Definition bytes_at (bs : list Z) (off len : Z) : list Z :=
  take (Z.to_nat len) (drop (Z.to_nat off) bs).

(** ** Automation *)

Create HintDb pg.

(** Case analysis on every [if]/[match] of the goal that is stuck on a term. *)
Ltac split_ifs :=
  repeat match goal with
  | |- context [if ?b then _ else _] => destruct b eqn:?
  end.

(** Turn boolean comparison facts on [Z] into propositions. *)
Ltac zbool :=
  repeat match goal with
  | H : (_ <? _) = true |- _ => apply Z.ltb_lt in H
  | H : (_ <? _) = false |- _ => apply Z.ltb_ge in H
  | H : (_ <=? _) = true |- _ => apply Z.leb_le in H
  | H : (_ <=? _) = false |- _ => apply Z.leb_gt in H
  | H : (_ >? _) = true |- _ => apply Z.gtb_lt in H
  | H : (_ >? _) = false |- _ => rewrite Z.gtb_ltb in H; apply Z.ltb_ge in H
  | H : (_ >=? _) = true |- _ => rewrite Z.geb_leb in H; apply Z.leb_le in H
  | H : (_ >=? _) = false |- _ => rewrite Z.geb_leb in H; apply Z.leb_gt in H
  | H : (_ =? _) = true |- _ => apply Z.eqb_eq in H
  | H : (_ =? _) = false |- _ => apply Z.eqb_neq in H
  | H : andb _ _ = true |- _ => apply andb_true_iff in H; destruct H
  | H : orb _ _ = false |- _ => apply orb_false_iff in H; destruct H
  | H : negb _ = true |- _ => apply negb_true_iff in H
  | H : negb _ = false |- _ => apply negb_false_iff in H
  end.

(** [lia] with the defining equations of division and remainder. *)
Ltac zlia := Z.to_euclidean_division_equations; lia.

(** Invert a computation that returned [Ok]. *)
Ltac inv_ok H :=
  match type of H with
  | mbind _ ?m = Ok _ =>
      let E := fresh "E" in destruct m eqn:E; [cbn in H | discriminate H]
  | Ok _ = Ok _ => injection H as H
  | mret _ = Ok _ => injection H as H
  end.

(** ** Lemmas on the result monad *)

Lemma Ok_inj {A} (a b : A) : Ok a = Ok b -> a = b.
Proof. by injection 1. Qed.

Lemma bind_Ok {A B} (m : result A) (f : A -> result B) b :
  (m ≫= f) = Ok b <-> exists a, m = Ok a /\ f a = Ok b.
Proof.
  destruct m as [a|e]; cbn; split.
  - intros H; by exists a.
  - by intros (a' & [= ->] & H).
  - discriminate.
  - by intros (a' & H & _).
Qed.

Lemma bind_Err {A B} (m : result A) (f : A -> result B) e :
  m = Err e -> (m ≫= f) = Err e.
Proof. by intros ->. Qed.

Lemma bind_assoc' {A B C} (m : result A) (f : A -> result B) (g : B -> result C) :
  (m ≫= fun a => f a ≫= g) = ((m ≫= f) ≫= g).
Proof. by destruct m. Qed.

(** ** Lemmas on machine integers *)

Lemma pow2_pos w : 0 <= w -> 0 < 2 ^ w.
Proof. intros; apply Z.pow_pos_nonneg; lia. Qed.

Lemma uwrap_range w x : 0 <= w -> in_uint w (uwrap w x).
Proof. intros Hw. apply Z.mod_pos_bound, pow2_pos, Hw. Qed.

Lemma swrap_range w x : 0 < w -> in_sint w (swrap w x).
Proof.
  intros Hw. unfold in_sint, swrap.
  assert (E : 2 ^ w = 2 * 2 ^ (w - 1)) by (rewrite <- Z.pow_succ_r; [f_equal; lia|lia]).
  pose proof (Z.mod_pos_bound (x + 2 ^ (w - 1)) (2 ^ w) (pow2_pos w ltac:(lia))). lia.
Qed.

Lemma uwrap_small w x : in_uint w x -> uwrap w x = x.
Proof. apply Z.mod_small. Qed.

Lemma swrap_small w x : 0 < w -> in_sint w x -> swrap w x = x.
Proof.
  intros Hw [H1 H2]. unfold swrap.
  assert (E : 2 ^ w = 2 * 2 ^ (w - 1)) by (rewrite <- Z.pow_succ_r; [f_equal; lia|lia]).
  rewrite Z.mod_small; lia.
Qed.

Lemma swrap_mod w x : 0 < w -> swrap w (x mod 2 ^ w) = swrap w x.
Proof.
  intros Hw. unfold swrap. by rewrite Zplus_mod_idemp_l.
Qed.

Lemma swrap_mod_le w v x : 0 < w <= v -> swrap w (x mod 2 ^ v) = swrap w x.
Proof.
  intros Hw. rewrite <- (swrap_mod w (x mod _)), <- (swrap_mod w x) by lia. f_equal.
  apply Z.mod_mod_divide. exists (2 ^ (v - w)). rewrite <- Z.pow_add_r by lia. f_equal. lia.
Qed.

Lemma swrap_swrap_mod w x : 0 < w -> (swrap w x) mod 2 ^ w = x mod 2 ^ w.
Proof.
  intros Hw. unfold swrap. rewrite Zminus_mod_idemp_l. f_equal. lia.
Qed.

(** ** Lemmas on bytes *)

Lemma length_le_bytes n x : length (le_bytes n x) = n.
Proof. revert x; induction n; intros x; cbn; auto. Qed.

Lemma le_bytes_is_byte n x : Forall is_byte (le_bytes n x).
Proof.
  revert x; induction n; intros x; cbn; constructor; auto.
  apply Z.mod_pos_bound; lia.
Qed.

Lemma le_value_bytes n x : le_value (le_bytes n x) = x mod 2 ^ (8 * Z.of_nat n).
Proof.
  revert x; induction n as [|n IH]; intros x.
  - by rewrite Z.mod_1_r.
  - cbn [le_bytes le_value]. rewrite IH.
    replace (8 * Z.of_nat (S n)) with (8 + 8 * Z.of_nat n) by lia.
    rewrite Z.pow_add_r by lia. change (2 ^ 8) with 256.
    rewrite Z.rem_mul_r; [lia|lia|apply pow2_pos; lia].
Qed.

Lemma le_bytes_value bs : Forall is_byte bs -> le_bytes (length bs) (le_value bs) = bs.
Proof.
  induction 1 as [|b bs [Hb1 Hb2] _ IH]; [done|]. cbn [length le_bytes le_value].
  rewrite (Z.mul_comm 256), Z.mod_add, Z.mod_small, Z.div_add, Z.div_small by lia.
  by rewrite Z.add_0_l, IH.
Qed.

Lemma bytes_at_app_l pre bs suf :
  bytes_at (pre ++ bs ++ suf) (Z.of_nat (length pre)) (Z.of_nat (length bs)) = bs.
Proof.
  unfold bytes_at. rewrite !Nat2Z.id, drop_app_length. by rewrite take_app_length.
Qed.

Lemma byte_at_app pre b suf :
  byte_at (pre ++ b :: suf) (Z.of_nat (length pre)) = b.
Proof. unfold byte_at. rewrite Nat2Z.id, app_nth2 by lia. by rewrite Nat.sub_diag. Qed.

#[export] Hint Resolve pow2_pos uwrap_range swrap_range le_bytes_is_byte : pg.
————
Directions for this task:
Print, from the entries above, the line with "(** Case analysis", the line with "(m ≫= fun a => f a ≫= g) = ((m ≫= f) ≫= g)." and all lines between them, exactly and with nothing else.

Answer space:
(** Case analysis on every [if]/[match] of the goal that is stuck on a term. *)
Ltac split_ifs :=
  repeat match goal with
  | |- context [if ?b then _ else _] => destruct b eqn:?
  end.

(** Turn boolean comparison facts on [Z] into propositions. *)
Ltac zbool :=
  repeat match goal with
  | H : (_ <? _) = true |- _ => apply Z.ltb_lt in H
  | H : (_ <? _) = false |- _ => apply Z.ltb_ge in H
  | H : (_ <=? _) = true |- _ => apply Z.leb_le in H
  | H : (_ <=? _) = false |- _ => apply Z.leb_gt in H
  | H : (_ >? _) = true |- _ => apply Z.gtb_lt in H
  | H : (_ >? _) = false |- _ => rewrite Z.gtb_ltb in H; apply Z.ltb_ge in H
  | H : (_ >=? _) = true |- _ => rewrite Z.geb_leb in H; apply Z.leb_le in H
  | H : (_ >=? _) = false |- _ => rewrite Z.geb_leb in H; apply Z.leb_gt in H
  | H : (_ =? _) = true |- _ => apply Z.eqb_eq in H
  | H : (_ =? _) = false |- _ => apply Z.eqb_neq in H
  | H : andb _ _ = true |- _ => apply andb_true_iff in H; destruct H
  | H : orb _ _ = false |- _ => apply orb_false_iff in H; destruct H
  | H : negb _ = true |- _ => apply negb_true_iff in H
  | H : negb _ = false |- _ => apply negb_false_iff in H
  end.

(** [lia] with the defining equations of division and remainder. *)
Ltac zlia := Z.to_euclidean_division_equations; lia.

(** Invert a computation that returned [Ok]. *)
Ltac inv_ok H :=
  match type of H with
  | mbind _ ?m = Ok _ =>
      let E := fresh "E" in destruct m eqn:E; [cbn in H | discriminate H]
  | Ok _ = Ok _ => injection H as H
  | mret _ = Ok _ => injection H as H
  end.

(** ** Lemmas on the result monad *)

Lemma Ok_inj {A} (a b : A) : Ok a = Ok b -> a = b.
Proof. by injection 1. Qed.

Lemma bind_Ok {A B} (m : result A) (f : A -> result B) b :
  (m ≫= f) = Ok b <-> exists a, m = Ok a /\ f a = Ok b.
Proof.
  destruct m as [a|e]; cbn; split.
  - intros H; by exists a.
  - by intros (a' & [= ->] & H).
  - discriminate.
  - by intros (a' & H & _).
Qed.

Lemma bind_Err {A B} (m : result A) (f : A -> result B) e :
  m = Err e -> (m ≫= f) = Err e.
Proof. by intros ->. Qed.

Lemma bind_assoc' {A B C} (m : result A) (f : A -> result B) (g : B -> result C) :
  (m ≫= fun a => f a ≫= g) = ((m ≫= f) ≫= g).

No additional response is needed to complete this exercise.